Ed then takes them to North Pole City. They meet Santa (Art Carney) and Mrs. Claus (June Lockhart). Santa shows them his secrets, including a device that slows time down so he can make all his deliveries in one night and anti-radar devices that protect North Pole City from being sighted. Santa then shows Claudia how North Pole City has sustained damage because of the dynamiting at "Site A" and how the city is right next to "Site B," where the company may also begin to dynamite. He warns them that one blast at Site B would mean the end of the city and, therefore, Christmas as they know it. He then says that the main oil field is actually at Site A and that they will find it if they keep dynamiting there. Claudia initially does not believe Santa and remains unconvinced that he is real, until he proves it by perfectly recounting a Christmas experience from Claudia's childhood that only he could have known about.

Upon returning home, Claudia tells Michael and Murdock what Santa said about where the oil is. Murdock believes that Claudia and the kids were given a hallucinogenic drug by Gaylord, the corrupt head of a rival oil company, to keep them dynamiting in the wrong place. Murdock orders that Site B be dynamited on Christmas Eve so they can get to the oil before Gaylord does.

The kids eavesdrop on this meeting and decide to sneak out of the house in the middle of the night and take a snowmobile to warn Santa. The youngest child, C.B., is left behind to tell the parents where the older two went. When C.B. tells Claudia, the latter takes off in her plane to look for them. She sights snowmobile tracks and follows them into an ice fog. Santa, with his sleigh and reindeer, goes into the fog to rescue them and takes them back to North Pole City. The ice fog keeps Claudia and the kids trapped inside North Pole City, so they must remain there until the fog lifts.

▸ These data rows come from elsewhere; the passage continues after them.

(** seek: the leaf whose range the key is in, and the item at or after its place there. *)
Lemma cursor_seek_ok key fuel : (length lv <= fuel)%nat ->
  exists i0 id0 es0 s0 r0 l0,
    cursor_seek fuel b key = Ret (mkKref r0 (Z.of_nat (lower_bound (in_key <$> es0) key)) :: s0,
      kv_of <$> es0 !! lower_bound (in_key <$> es0) key) /\
    trail 0 i0 s0 /\ lv !! 0%nat = Some l0 /\ l0 !! i0 = Some (id0, es0) /\ ref_at id0 b = Ret r0 /\
    in_range (ups lv 0) i0 key.
Proof.
  intros Hf. destruct root_place as (es & l & Hl & Hi). pose proof (lv_height _ (in_lv _ _ H)).
  destruct (cursor_search_ok key (length lv - 1) fuel 0 (t_root b) es [] l ltac:(lia) trail_root Hl Hi)
    as (i0 & id0 & es0 & s0 & r0 & l0 & E & Ht & Hl0 & Hi0 & Er & Hr).
  { unfold ups. replace (S (length lv - 1)) with (length lv) by lia. rewrite lookup_ge_None_2 by lia. apply in_range_nil. }
  exists i0, id0, es0, s0, r0, l0. split; [|done]. unfold cursor_seek. destruct (in_open _ _ H) as [-> _].
  cbn [negb]. rewrite E. cbn [mbind outcome_bind cursor_keyValue k_ref k_index].
  assert (He : entry lv 0 id0 es0) by (exists l0; split; [done|by eapply list_elem_of_lookup_2]).
  destruct (ref_at_ok _ _ _ _ _ H He) as (r & x & Er' & Ex & Hh & _). rewrite Er in Er'. injection Er' as <-.
  rewrite Ex. cbn [mbind outcome_bind]. set (k := lower_bound _ _).
  destruct (es0 !! k) as [y|] eqn:Ey; cbn [fmap option_fmap option_map].
  - rewrite (h_kv _ _ _ Hh eq_refl k y Ey). done.
  - apply lookup_ge_None in Ey. unfold keyValue; cbn [r_pn r_index]. rewrite (h_count _ _ _ Hh).
    destruct (Z.leb_spec (Z.of_nat (length es0)) (Z.of_nat k)); [by rewrite orb_true_r|lia].
Qed.
End search.

(** ** The node under a cursor *)

Lemma node_loop_app l1 : forall l2 q b,
  node_loop (l1 ++ l2) q b = '(q, b) ← node_loop l1 q b; node_loop l2 q b.
Proof.
  induction l1 as [|r l1 IH]; intros l2 q b; cbn [node_loop app]; [done|].
  destruct (get q b) as [o| |]; cbn [mbind outcome_bind]; [|done|done]. destruct (isLeaf (o_node o)); [done|].
  destruct (childAt q (k_index r) b) as [[q1 b1]| |]; cbn [mbind outcome_bind]; [apply IH|done|done].
Qed.

Section walk.
Context (lv : list level) (b : txb).
Context (H : inv lv b).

Meanwhile, Michael requests that Murdock postpone the dynamiting until Claudia and the kids are found. Murdock denies the request. However, despite Murdock's orders, Michael continues to dynamite at Site A, believing that the oil field is located there regardless. On Christmas Eve, as the dynamite crew is out at Site B counting down to the time to dynamite, C.B. receives a call at home from a crew member informing him that a gigantic oil field has been discovered on Site A. C.B. rushes out of the house to catch up with his father, who just left for work, and give him the news. He then convinces his father that the dynamiting at Site B should be canceled since the oil has been found. Michael rushes to his office and radios the man in the hut near Site B to terminate the countdown. The man then leaves the hut, jumps on a snowmobile and rides out to the site, arriving just in time to stop the dynamiting.

That night, Santa drops Claudia and the children off at home while making his deliveries and the family is reunited. Murdock then arrives at the door to confront Michael on his refusing to dynamite at Site B. Michael informs him that oil had been found at Site A. Just then, the reindeer bells are heard and the Baldwins and Murdock go out to the porch to see the Santa flying across the sky. A stunned but happy Murdock offers Baldwin a promotion. Baldwin declines, saying that he is going to make Claudia happy by moving them back to Los Angeles.

==Critical reception==

The film was nominated for Outstanding Children's Program at the 37th Primetime Emmy Awards alongside Punky Brewster, An Ewok Adventure, and Reading Rainbow - with the award eventually going to an episode of American Playhouse.

In his review for The New York Times, John J. O'Connor noted that even though "the special effects encompassing Santa and his helpers are pleasant enough ... the surrounding story doesn't generate much holiday cheer."